RESENHA BIBLIOGRÁFICA

Afrânio Mendes Catani

Professor no Instituto de Letras, Ciências Sociais e Educação da Unesp (Araraquara)

Ferreira, Francisco Whitaker. Planejamento sim e não (um modo de agir num mundo em permanente mudança). 4. ed. Rio de Janeiro, Paz e Terra 1983. 157 p.

Editado originalmente em 1978, Planejamento sim e não passou meio que despercebido, apesar de já ter alcançado sua quarta edição. Nesses cinco ou seis anos nada ou quase nada se falou acerca do trabalho de Whitaker Ferreira, que hoje trabalha na Associação Paulista de Solidariedade no Desemprego.

Livro curioso e pouco convencional em sua forma e conteúdo, Planejamento sim e não conta com mais de uma centena de ilustrações de Claudius e é escrito num tom descontraído, qual seja, o de uma conversa fictícia entre dois amigos que se prolonga de um não menos fictício 19 de setembro a um sábado (ou "quase domingo"), 21 de novembro. Ou, nas palavras do autor, "as páginas que se seguem contêm simplesmente o registro de uma conversa que nunca existiu, os comentários de um ouvinte igualmente imaginário, e uns tantos desenhos sobre os assuntos tratados. Foi a forma que encontramos para evitar o discurso engravatado que deita sabedoria e termina por complicar, amedrontar e mistificar. Quando as coisas em verdade são mais simples e mais sérias, e sempre exigem que inventemos". E acrescenta, modestamente: "Como toda conversa e todo desenho, este livro somente sugere pontos de reflexão e discussão.
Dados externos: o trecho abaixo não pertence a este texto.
(** C7, as amended.  Once the director lookup of
    [execute_action] on jump_to_frame has returned, the run never raises.
    With no tagged object, or no director on the first one, it logs the
    please-tag error.  With a director whose timeline asset is unset it logs
    another error, naming the object, and sets no time.  And whatever the
    body of the [try] raises, while selecting the director, reading the
    timeline or setting the time, is caught and logged with its cause. *)
Theorem execute_action_after_lookup (E : toolkit) (U : unity) (params : loc)
    (sg_data : pyval) (σ : store) (frame_number : Z) (tag : pyval)
    (game_objects : list game_object) (main_director : option director) :
  reaches_lookup U σ params frame_number tag →
  lookup_returns U tag game_objects main_director →
  let m := execute_action E U "jump_to_frame" (PRef params) sg_data in
  let before := lookup_events σ params sg_data tag game_objects in
  let caught e := Log LvlError (unable_prefix +:+ exn_str e) [] in
  outcome m σ = Ok tt ∧
  (main_director = None →
     events m σ =
       (before ++ [DictGet params "main_timeline_tag";
                   Log LvlError no_director_template [tag]])%list) ∧
  (∀ d g rest object_name,
     main_director = Some d → game_objects = g :: rest →
     host_set_activeObject U d = Ok tt →
     host_playableAsset U d = Ok None →
     host_name U g = Ok object_name →
     events m σ =
       (before ++ [Host (SetActiveObject d); Host (GetPlayableAsset d);
                   Host (GetName g);
                   Log LvlError no_playable_asset_template [PStr object_name]])%list ∧
     Forall (λ ev, is_set_time ev = false) (events m σ)) ∧
  no_playable_asset_template ≠ no_director_template ∧
  (∀ d e s',
     main_director = Some d →
     scrub_body U game_objects d frame_number
       {| st_store := σ; st_trace := before |} = (Raise e, s') →
     events m σ = (st_trace s' ++ [caught e])%list) ∧
  (∀ d e,
     main_director = Some d →
     host_set_activeObject U d = Raise e →
     events m σ = (before ++ [Host (SetActiveObject d); caught e])%list) ∧
  (∀ d e,
     main_director = Some d →
     host_set_activeObject U d = Ok tt →
     host_playableAsset U d = Raise e →
     events m σ =
       (before ++ [Host (SetActiveObject d); Host (GetPlayableAsset d);
                   caught e])%list) ∧
  (∀ d t fps time e,
     main_director = Some d →
     host_set_activeObject U d = Ok tt →
     host_playableAsset U d = Ok (Some t) →
     host_fps U t = Ok fps →
     int_truediv_float frame_number fps = Ok time →
     host_set_time U d time = Raise e →
     events m σ =
       (before ++ [Host (SetActiveObject d); Host (GetPlayableAsset d);
                   Host (GetFps t); Host (SetTime d time); caught e])%list).
Proof.
  intros Hreach Hlookup m before caught. subst m before caught.
  unfold outcome, events.
  rewrite (execute_action_lookup_run E U _ sg_data _ _ _ Hreach _ _ Hlookup).
  split; [|split; [|split; [|split; [|split; [|split; [|split]]]]]].
  - destruct main_director as [d|]; [|done]. rewrite scrub_run.
    by destruct (scrub_body _ _ _ _ _) as [[[]|e] s'].
  - by intros ->.
  - intros d g rest object_name -> -> Hsel Hasset Hname. rewrite scrub_run.
    unfold scrub_body, lookup_events. mrun. rewrite Hsel. mrun.
    rewrite Hasset. mrun. rewrite Hname. mrun.
    split; [done|]. by repeat constructor.
  - by vm_compute.
  - intros d e s' -> Hbody. rewrite scrub_run, Hbody. done.
  - intros d e -> Hsel. rewrite scrub_run.
    unfold scrub_body. mrun. rewrite Hsel. mrun. by rewrite <- app_assoc.
  - intros d e -> Hsel Hasset. rewrite scrub_run.
    unfold scrub_body. mrun. rewrite Hsel. mrun. rewrite Hasset. mrun.
    by rewrite <- !app_assoc.
  - intros d t fps time e -> Hsel Hasset Hfps Hdiv Htime. rewrite scrub_run.
    unfold scrub_body. mrun. rewrite Hsel. mrun. rewrite Hasset. mrun.
    rewrite Hfps. mrun. rewrite Hdiv. mrun. rewrite Htime. mrun.
    by rewrite <- !app_assoc.
Qed.

Lemma demo_reaches_lookup (U : unity) :
  host_OpenScene U (PStr "Assets/Scenes/shot010.unity") = Ok tt →
  host_ExecuteMenuItem U "Window/Sequencing/Timeline" = Ok true →
  reaches_lookup U demo_store 1%positive 48 (PStr "MainTimeline").
Proof.
  intros Hopen Hmenu. split.
  - exists (PInt 48). split; vm_compute; reflexivity.
  - exact Hopen.
  - exists true. exact Hmenu.
  - vm_compute. reflexivity.
Defined.

Lemma execute_action_after_lookup_witness :
  let m := execute_action demo_toolkit no_asset_unity "jump_to_frame"
             (PRef 1%positive) demo_sg_data in
  outcome m demo_store = Ok tt ∧
  events m demo_store =
    (lookup_events demo_store 1%positive demo_sg_data (PStr "MainTimeline")
       [GameObject 7] ++
     [Host (SetActiveObject (PlayableDirector 3));
      Host (GetPlayableAsset (PlayableDirector 3));
      Host (GetName (GameObject 7));
      Log LvlError no_playable_asset_template [PStr "Director"]])%list.
Proof.
  destruct (execute_action_after_lookup demo_toolkit no_asset_unity 1%positive
              demo_sg_data demo_store 48 (PStr "MainTimeline") [GameObject 7]
              (Some (PlayableDirector 3)))
    as (Hout & _ & Hasset & _).
  - apply demo_reaches_lookup; reflexivity.
  - apply lookup_first_object; reflexivity.
  - split; [exact Hout|].
    apply (Hasset (PlayableDirector 3) (GameObject 7) [] "Director");
      reflexivity.
Defined.

(** The claim C7 as written fails: the run has reached the director lookup,
    the editor refuses the lookup because the tag is not defined in the
    project, and the exception leaves [execute_action]. *)
Lemma execute_action_lookup_escapes :
  reaches_lookup undefined_tag_unity demo_store 1%positive 48 (PStr "MainTimeline") ∧
  outcome (execute_action demo_toolkit undefined_tag_unity "jump_to_frame"
             (PRef 1%positive) demo_sg_data) demo_store =
    Raise (HostError "UnityException" "Tag: MainTimeline is not defined.").
Proof.
  split; [by apply demo_reaches_lookup|]. by vm_compute.
Qed.

(** C10.  Only the first object the tag lookup returns is looked at.  When it
    carries no PlayableDirector, the run takes the no-director path and logs
    the please-tag error, whatever the other tagged objects carry: the one
    GetComponent call of the run is for the first object. *)
Theorem execute_action_first_object_only (E : toolkit) (U : unity) (params : loc)
    (sg_data : pyval) (σ : store) (frame_number : Z) (tag : pyval)
    (g : game_object) (rest : list game_object) :
  reaches_lookup U σ params frame_number tag →
  host_FindGameObjectsWithTag U tag = Ok (g :: rest) →
  host_GetComponent U g = Ok None →
  let m := execute_action E U "jump_to_frame" (PRef params) sg_data in
  outcome m σ = Ok tt ∧
  events m σ =
    (lookup_events σ params sg_data tag (g :: rest) ++
     [DictGet params "main_timeline_tag";
      Log LvlError no_director_template [tag]])%list ∧
  (∀ g', Host (GetComponent g') ∈ events m σ → g' = g) ∧
  Forall (λ ev, is_set_time ev = false) (events m σ).
Proof.
  intros Hreach Hfind Hcomp m. subst m. unfold outcome, events.
  rewrite (execute_action_lookup_run E U _ sg_data _ _ _ Hreach (g :: rest) None)
    by by constructor.
  cbn [fst snd st_trace]. split; [done|]. split; [done|]. split.
  - intros g' Hin. unfold lookup_events in Hin. cbn [app] in Hin.
    repeat (apply elem_of_cons in Hin as [Hin|Hin]; [by simplify_eq|]).
    by apply elem_of_nil in Hin.
  - unfold lookup_events. cbn [app]. by repeat constructor.
Qed.

Lemma execute_action_first_object_only_witness :
  let m := execute_action demo_toolkit second_director_unity "jump_to_frame"
             (PRef 1%positive) demo_sg_data in
  host_GetComponent second_director_unity (GameObject 8) =
    Ok (Some (PlayableDirector 3)) ∧
  outcome m demo_store = Ok tt ∧
  events m demo_store =
    (lookup_events demo_store 1%positive demo_sg_data (PStr "MainTimeline")
       [GameObject 7; GameObject 8] ++
     [DictGet 1%positive "main_timeline_tag";
      Log LvlError no_director_template [PStr "MainTimeline"]])%list.
Proof.
  destruct (execute_action_first_object_only demo_toolkit second_director_unity
              1%positive demo_sg_data demo_store 48 (PStr "MainTimeline")
              (GameObject 7) [GameObject 8])
    as (Hout & Hevents & _).
  - apply demo_reaches_lookup; reflexivity.
  - reflexivity.
  - reflexivity.
  - split; [reflexivity|]. split; assumption.
Defined.

(** C5.  With a tagged object whose director has a timeline asset assigned,
    [execute_action] on jump_to_frame sets the director's time to the frame
    number divided by the timeline's fps.  The fps is a float, so the
    division is the true division of floats: the frame number is converted
    to a float and divided, in binary64.  The hypotheses say that the
    division is defined: the frame number fits a float and the fps is not
    zero.  After the call that sets the time the run is over, unless that
    call raises, which is logged. *)
Theorem execute_action_sets_time (E : toolkit) (U : unity) (params : loc)
    (sg_data : pyval) (σ : store) (frame_number : Z) (tag : pyval)
    (g : game_object) (rest : list game_object) (d : director) (t : timeline)
    (fps x : spec_float) :
  reaches_lookup U σ params frame_number tag →
  lookup_returns U tag (g :: rest) (Some d) →
  host_set_activeObject U d = Ok tt →
  host_playableAsset U d = Ok (Some t) →
  host_fps U t = Ok fps →
  float_of_int frame_number = Ok x →
  float_is_zero fps = false →
  let m := execute_action E U "jump_to_frame" (PRef params) sg_data in
  let time := SFdiv prec emax x fps in
  outcome m σ = Ok tt ∧
  events m σ =
    (lookup_events σ params sg_data tag (g :: rest) ++
     [Host (SetActiveObject d); Host (GetPlayableAsset d); Host (GetFps t);
      Host (SetTime d time)] ++
     match host_set_time U d time with
     | Ok _ => []
     | Raise e => [Log LvlError (unable_prefix +:+ exn_str e) []]
     end)%list.
Proof.
  intros Hreach Hlookup Hsel Hasset Hfps Hfloat Hzero m time. subst m time.
  unfold outcome, events.
  rewrite (execute_action_lookup_run E U _ sg_data _ _ _ Hreach _ _ Hlookup).
  rewrite scrub_run. unfold scrub_body, int_truediv_float. mrun.
  rewrite Hsel. mrun. rewrite Hasset. mrun. rewrite Hfps. mrun.
  rewrite Hfloat, Hzero. mrun.
  destruct (host_set_time U d (SFdiv prec emax x fps)) as [[]|e]; mrun;
    by rewrite <- !app_assoc.
Qed.

(** Frame 48 on a timeline at 24 frames per second: the time set is 2.0. *)
Lemma execute_action_sets_time_witness :
  let m := execute_action demo_toolkit demo_unity "jump_to_frame"
             (PRef 1%positive) demo_sg_data in
  outcome m demo_store = Ok tt ∧
  events m demo_store =
    (lookup_events demo_store 1%positive demo_sg_data (PStr "MainTimeline")
       [GameObject 7] ++
     [Host (SetActiveObject (PlayableDirector 3));
      Host (GetPlayableAsset (PlayableDirector 3));
      Host (GetFps (TimelineAsset 5));
      Host (SetTime (PlayableDirector 3) float2)])%list.
Proof.
  exact (execute_action_sets_time demo_toolkit demo_unity 1%positive
           demo_sg_data demo_store 48 (PStr "MainTimeline") (GameObject 7) []
           (PlayableDirector 3) (TimelineAsset 5) float24
           (S754_finite false 6755399441055744 (-47))
           (demo_reaches_lookup demo_unity eq_refl eq_refl)
           (lookup_first_object demo_unity _ _ _ _ eq_refl eq_refl)
           eq_refl eq_refl eq_refl eq_refl eq_refl).
Defined.

(** True division keeps the fraction that floor division drops: frame 49 at
    24 frames per second is a little after 2.0, where 49 // 24 is 2. *)
Lemma truediv_is_not_floordiv :
  int_truediv_float 49 float24 = Ok (S754_finite false 4597424619607381 (-51)) ∧
  float_of_int (int_floordiv 49 24) = Ok float2 ∧
  float_of_int 24 = Ok float24 ∧
  float_of_int 2 = Ok float2.
Proof. by vm_compute. Qed.
(** * saydo2: the command resolution pipeline

    A shallow embedding of the Python sources
    - [utils/chat_resolver.py] (text normalizer, alias map, resolver),
    - [agent.py] (rule cascade [parse_command], [hs_call], [execute_command]),
    - [parsers/telegram_parser.py], [core/executor.py],
      [actions/telegram_actions.py], [drivers/telegram.py],
    - [ocr_find_chat.py] (three-tier line matcher),
    followed by the properties of the specification, proved or refuted on it.

    Python [str] values are lists of Unicode code points.  The identifiers
    of the program (dictionary keys, intent and command names, regex group
    names) are ASCII and are kept as [string]. *)

From Stdlib Require Import QArith Ascii String.
From stdpp Require Import gmap strings list fin_maps pretty.

Local Open Scope string_scope.
Local Open Scope N_scope.
Local Open Scope list_scope.

(** ** Unicode strings *)

Abbreviation ustr := (list N).

(** UTF-8 decoding of a source literal, so that the literals below read as
    they do in the Python files. *)
Fixpoint utf8_decode (bs : list N) : ustr :=
  match bs with
  | [] => []
  | b :: r =>
      if b <? 128 then b :: utf8_decode r
      else if b <? 224 then
        match r with
        | c :: r' => ((b - 192) * 64 + (c - 128)) :: utf8_decode r'
        | _ => []
        end
      else if b <? 240 then
        match r with
        | c :: d :: r' =>
            ((b - 224) * 4096 + (c - 128) * 64 + (d - 128)) :: utf8_decode r'
        | _ => []
        end
      else
        match r with
        | c :: d :: e :: r' =>
            ((b - 240) * 262144 + (c - 128) * 4096 + (d - 128) * 64 + (e - 128))
              :: utf8_decode r'
        | _ => []
        end
  end.

Fixpoint bytes_of (s : string) : list N :=
  match s with
  | EmptyString => []
  | String a r => N_of_ascii a :: bytes_of r
  end.

Definition U (s : string) : ustr := utf8_decode (bytes_of s).

(** [str.isspace] for one code point: the set used by [str.strip],
    [str.split] and by [\s] in a [str] pattern. *)
Definition is_space (c : N) : bool :=
  ((9 <=? c) && (c <=? 13)) || ((28 <=? c) && (c <=? 32))
  || (c =? 133) || (c =? 160) || (c =? 5760)
  || ((8192 <=? c) && (c <=? 8202))
  || (c =? 8232) || (c =? 8233) || (c =? 8239) || (c =? 8287) || (c =? 12288).

Fixpoint lstrip (s : ustr) : ustr :=
  match s with
  | [] => []
  | c :: r => if is_space c then lstrip r else s
  end.

Fixpoint rstrip (s : ustr) : ustr :=
  match s with
  | [] => []
  | c :: r =>
      match rstrip r with
      | [] => if is_space c then [] else [c]
      | r' => c :: r'
      end
  end.

(** [s.strip()] *)
Definition strip (s : ustr) : ustr := rstrip (lstrip s).

(** [s.replace(old, new)] for a non-empty [old]: leftmost, non-overlapping
    occurrences.  [skip] counts the characters of an occurrence still to be
    dropped. *)
Fixpoint is_prefix (p s : ustr) : bool :=
  match p, s with
  | [], _ => true
  | a :: p', b :: s' => (a =? b) && is_prefix p' s'
  | _ :: _, [] => false
  end.

Fixpoint replace_go (old new : ustr) (skip : nat) (s : ustr) : ustr :=
  match s with
  | [] => []
  | c :: r =>
      match skip with
      | S k => replace_go old new k r
      | O =>
          if is_prefix old s
          then new ++ replace_go old new (Nat.pred (length old)) r
          else c :: replace_go old new O r
      end
  end.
Esperamos que possa prestar algum serviço para quem se disponha a utilizá-lo como um pequeno guia de trabalho" (p. 9).

No final dos anos 60, início dos 70, esteve muito em voga o tema do planejamento, com as conseqüentes análises do papel desempenhado pelo Estado (capitalista ou socialista) no processo de planificação. Assim, vieram à tona livros e artigos, no exterior e no Brasil, que analisavam os prós e contras dessa ação (ou intervenção) estatal. Marxistas, liberais, tecnocratas, direitistas empedernidos e outros - enfim, quase todos - lançaram lenha na fogueira. E o resultado foi uma profusão de publicações em que eram estudadas as mais variadas técnicas de planejamento; onde se defendia a criação de órgãos e autarquias com a função de gerir os projetos que estavam sendo implementados; onde se criticava ou se advogava a excessiva participação do capital estatal no total dos investimentos de várias economias de mercado; em que se procurava conhecer - a nível formativo e analítico - todas as etapas do processo de planejamento nas economias socialistas; etc.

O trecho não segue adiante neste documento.